- [Aim of the task]
Exactly as they appear, copy the lines from the start of the entries below to the line containing "From S2P Require", both ends included.

- [Exercise materials]
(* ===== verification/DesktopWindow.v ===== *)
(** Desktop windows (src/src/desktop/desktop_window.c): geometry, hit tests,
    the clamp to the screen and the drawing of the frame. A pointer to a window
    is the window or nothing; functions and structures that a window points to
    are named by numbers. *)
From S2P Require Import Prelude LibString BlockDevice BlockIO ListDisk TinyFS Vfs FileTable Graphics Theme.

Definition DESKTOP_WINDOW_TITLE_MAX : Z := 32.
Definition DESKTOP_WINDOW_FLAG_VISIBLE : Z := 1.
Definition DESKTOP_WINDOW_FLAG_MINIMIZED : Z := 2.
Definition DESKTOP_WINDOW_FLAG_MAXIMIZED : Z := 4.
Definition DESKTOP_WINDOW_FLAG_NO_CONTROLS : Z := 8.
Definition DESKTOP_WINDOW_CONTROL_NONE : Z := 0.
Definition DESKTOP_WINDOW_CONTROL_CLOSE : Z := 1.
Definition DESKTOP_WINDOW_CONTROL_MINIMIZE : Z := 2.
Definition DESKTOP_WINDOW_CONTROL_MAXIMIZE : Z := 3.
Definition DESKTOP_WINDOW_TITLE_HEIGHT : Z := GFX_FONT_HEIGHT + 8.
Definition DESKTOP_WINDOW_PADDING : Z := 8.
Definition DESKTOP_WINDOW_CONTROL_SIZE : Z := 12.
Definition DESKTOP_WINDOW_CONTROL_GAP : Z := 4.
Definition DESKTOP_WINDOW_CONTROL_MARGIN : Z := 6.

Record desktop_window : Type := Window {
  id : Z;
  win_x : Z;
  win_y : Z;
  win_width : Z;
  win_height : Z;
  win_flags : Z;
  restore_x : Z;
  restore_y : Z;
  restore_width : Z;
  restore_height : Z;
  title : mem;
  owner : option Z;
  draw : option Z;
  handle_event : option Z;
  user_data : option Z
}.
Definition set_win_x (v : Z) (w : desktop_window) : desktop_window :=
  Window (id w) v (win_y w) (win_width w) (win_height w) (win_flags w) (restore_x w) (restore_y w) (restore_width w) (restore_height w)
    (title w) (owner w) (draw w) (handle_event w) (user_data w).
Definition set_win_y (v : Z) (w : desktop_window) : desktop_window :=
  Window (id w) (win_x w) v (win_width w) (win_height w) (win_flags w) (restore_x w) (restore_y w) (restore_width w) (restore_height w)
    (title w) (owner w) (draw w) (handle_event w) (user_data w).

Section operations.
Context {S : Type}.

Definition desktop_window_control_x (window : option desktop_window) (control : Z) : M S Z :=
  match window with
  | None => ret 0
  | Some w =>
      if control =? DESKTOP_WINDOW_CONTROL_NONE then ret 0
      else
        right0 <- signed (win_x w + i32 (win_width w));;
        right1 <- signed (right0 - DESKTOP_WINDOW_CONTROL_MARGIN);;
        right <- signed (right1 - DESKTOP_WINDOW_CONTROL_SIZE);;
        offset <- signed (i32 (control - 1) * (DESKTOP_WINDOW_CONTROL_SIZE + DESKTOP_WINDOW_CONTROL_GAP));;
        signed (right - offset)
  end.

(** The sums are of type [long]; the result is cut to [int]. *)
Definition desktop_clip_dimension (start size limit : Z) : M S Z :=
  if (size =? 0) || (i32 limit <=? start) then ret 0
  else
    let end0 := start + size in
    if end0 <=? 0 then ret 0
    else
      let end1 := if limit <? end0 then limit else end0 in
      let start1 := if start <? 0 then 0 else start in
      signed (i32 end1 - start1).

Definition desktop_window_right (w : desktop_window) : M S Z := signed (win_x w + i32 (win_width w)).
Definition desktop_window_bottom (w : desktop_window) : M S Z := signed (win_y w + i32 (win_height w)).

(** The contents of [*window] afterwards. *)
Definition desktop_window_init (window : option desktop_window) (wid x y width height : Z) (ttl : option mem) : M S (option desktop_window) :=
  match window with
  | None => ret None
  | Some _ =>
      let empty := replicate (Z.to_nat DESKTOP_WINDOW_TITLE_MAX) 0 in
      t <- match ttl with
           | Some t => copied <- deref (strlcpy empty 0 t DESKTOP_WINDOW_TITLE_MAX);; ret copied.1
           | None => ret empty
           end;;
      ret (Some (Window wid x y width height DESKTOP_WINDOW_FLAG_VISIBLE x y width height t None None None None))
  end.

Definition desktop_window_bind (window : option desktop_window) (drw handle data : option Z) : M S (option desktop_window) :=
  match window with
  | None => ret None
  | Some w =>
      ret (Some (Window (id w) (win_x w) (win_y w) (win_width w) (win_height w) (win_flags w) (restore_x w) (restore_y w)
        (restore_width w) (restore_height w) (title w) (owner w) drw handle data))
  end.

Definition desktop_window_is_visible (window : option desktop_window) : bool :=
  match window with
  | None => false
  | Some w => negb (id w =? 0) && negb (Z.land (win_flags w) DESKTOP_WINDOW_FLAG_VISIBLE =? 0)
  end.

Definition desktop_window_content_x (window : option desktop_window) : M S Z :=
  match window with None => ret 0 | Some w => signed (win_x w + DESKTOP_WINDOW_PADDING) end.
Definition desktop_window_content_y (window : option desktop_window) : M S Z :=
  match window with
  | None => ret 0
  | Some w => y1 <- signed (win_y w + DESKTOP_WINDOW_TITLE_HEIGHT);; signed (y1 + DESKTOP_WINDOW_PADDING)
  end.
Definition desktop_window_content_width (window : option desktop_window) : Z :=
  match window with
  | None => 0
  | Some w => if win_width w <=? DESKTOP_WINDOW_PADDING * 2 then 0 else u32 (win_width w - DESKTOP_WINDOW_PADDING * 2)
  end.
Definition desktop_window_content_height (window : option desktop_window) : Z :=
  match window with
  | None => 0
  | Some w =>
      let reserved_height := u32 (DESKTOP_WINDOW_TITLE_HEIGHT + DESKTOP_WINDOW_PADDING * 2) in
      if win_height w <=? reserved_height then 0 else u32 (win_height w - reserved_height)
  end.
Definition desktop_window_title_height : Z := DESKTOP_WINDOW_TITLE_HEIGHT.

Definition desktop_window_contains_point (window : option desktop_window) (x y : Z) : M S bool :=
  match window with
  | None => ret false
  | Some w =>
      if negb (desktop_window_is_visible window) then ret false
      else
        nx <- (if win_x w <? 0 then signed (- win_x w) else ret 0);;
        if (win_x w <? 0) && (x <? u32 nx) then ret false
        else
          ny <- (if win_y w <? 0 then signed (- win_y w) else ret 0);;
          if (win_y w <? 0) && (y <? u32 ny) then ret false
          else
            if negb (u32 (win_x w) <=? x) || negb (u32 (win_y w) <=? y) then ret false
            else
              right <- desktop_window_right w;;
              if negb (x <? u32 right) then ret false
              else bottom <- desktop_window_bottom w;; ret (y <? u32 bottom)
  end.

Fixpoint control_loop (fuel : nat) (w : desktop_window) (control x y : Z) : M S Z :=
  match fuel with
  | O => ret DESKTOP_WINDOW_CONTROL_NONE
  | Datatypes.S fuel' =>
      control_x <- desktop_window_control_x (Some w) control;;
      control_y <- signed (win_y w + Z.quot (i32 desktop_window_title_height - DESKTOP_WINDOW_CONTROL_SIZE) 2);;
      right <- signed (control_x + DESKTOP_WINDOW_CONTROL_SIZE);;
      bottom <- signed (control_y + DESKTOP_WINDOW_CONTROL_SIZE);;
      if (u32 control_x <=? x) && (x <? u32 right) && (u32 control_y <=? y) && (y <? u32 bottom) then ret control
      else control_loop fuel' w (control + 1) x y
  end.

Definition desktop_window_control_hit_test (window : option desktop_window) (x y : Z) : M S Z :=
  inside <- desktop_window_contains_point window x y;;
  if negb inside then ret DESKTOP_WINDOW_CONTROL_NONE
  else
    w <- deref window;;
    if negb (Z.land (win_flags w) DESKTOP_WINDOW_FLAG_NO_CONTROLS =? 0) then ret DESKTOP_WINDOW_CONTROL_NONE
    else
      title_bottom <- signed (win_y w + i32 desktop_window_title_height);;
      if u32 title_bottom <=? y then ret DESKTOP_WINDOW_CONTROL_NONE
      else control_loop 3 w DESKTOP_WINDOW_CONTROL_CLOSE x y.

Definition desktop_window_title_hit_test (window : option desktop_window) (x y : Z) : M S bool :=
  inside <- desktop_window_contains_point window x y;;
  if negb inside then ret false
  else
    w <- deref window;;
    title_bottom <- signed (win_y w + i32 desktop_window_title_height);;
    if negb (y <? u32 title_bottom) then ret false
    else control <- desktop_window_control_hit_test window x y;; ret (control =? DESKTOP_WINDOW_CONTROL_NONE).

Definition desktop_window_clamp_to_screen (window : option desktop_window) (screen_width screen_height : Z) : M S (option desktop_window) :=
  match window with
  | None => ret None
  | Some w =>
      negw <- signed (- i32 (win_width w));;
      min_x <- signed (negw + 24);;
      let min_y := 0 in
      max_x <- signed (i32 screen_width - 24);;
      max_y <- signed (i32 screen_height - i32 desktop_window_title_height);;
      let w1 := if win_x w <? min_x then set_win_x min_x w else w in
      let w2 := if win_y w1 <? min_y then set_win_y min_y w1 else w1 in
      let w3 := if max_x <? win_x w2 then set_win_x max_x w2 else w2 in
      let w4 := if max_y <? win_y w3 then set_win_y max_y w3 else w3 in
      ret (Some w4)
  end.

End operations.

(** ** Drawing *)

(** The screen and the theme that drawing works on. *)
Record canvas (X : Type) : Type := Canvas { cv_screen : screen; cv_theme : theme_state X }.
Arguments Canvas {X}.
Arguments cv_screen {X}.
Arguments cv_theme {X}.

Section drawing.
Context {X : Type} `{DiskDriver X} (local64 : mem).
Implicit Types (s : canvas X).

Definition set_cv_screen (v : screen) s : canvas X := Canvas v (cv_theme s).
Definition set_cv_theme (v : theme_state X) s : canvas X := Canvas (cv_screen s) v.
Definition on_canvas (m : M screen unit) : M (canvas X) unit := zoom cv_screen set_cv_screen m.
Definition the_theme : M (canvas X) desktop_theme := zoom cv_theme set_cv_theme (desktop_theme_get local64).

- [Result for this task]
(* ===== verification/DesktopWindow.v ===== *)
(** Desktop windows (src/src/desktop/desktop_window.c): geometry, hit tests,
    the clamp to the screen and the drawing of the frame. A pointer to a window
    is the window or nothing; functions and structures that a window points to
    are named by numbers. *)
From S2P Require Import Prelude LibString BlockDevice BlockIO ListDisk TinyFS Vfs FileTable Graphics Theme.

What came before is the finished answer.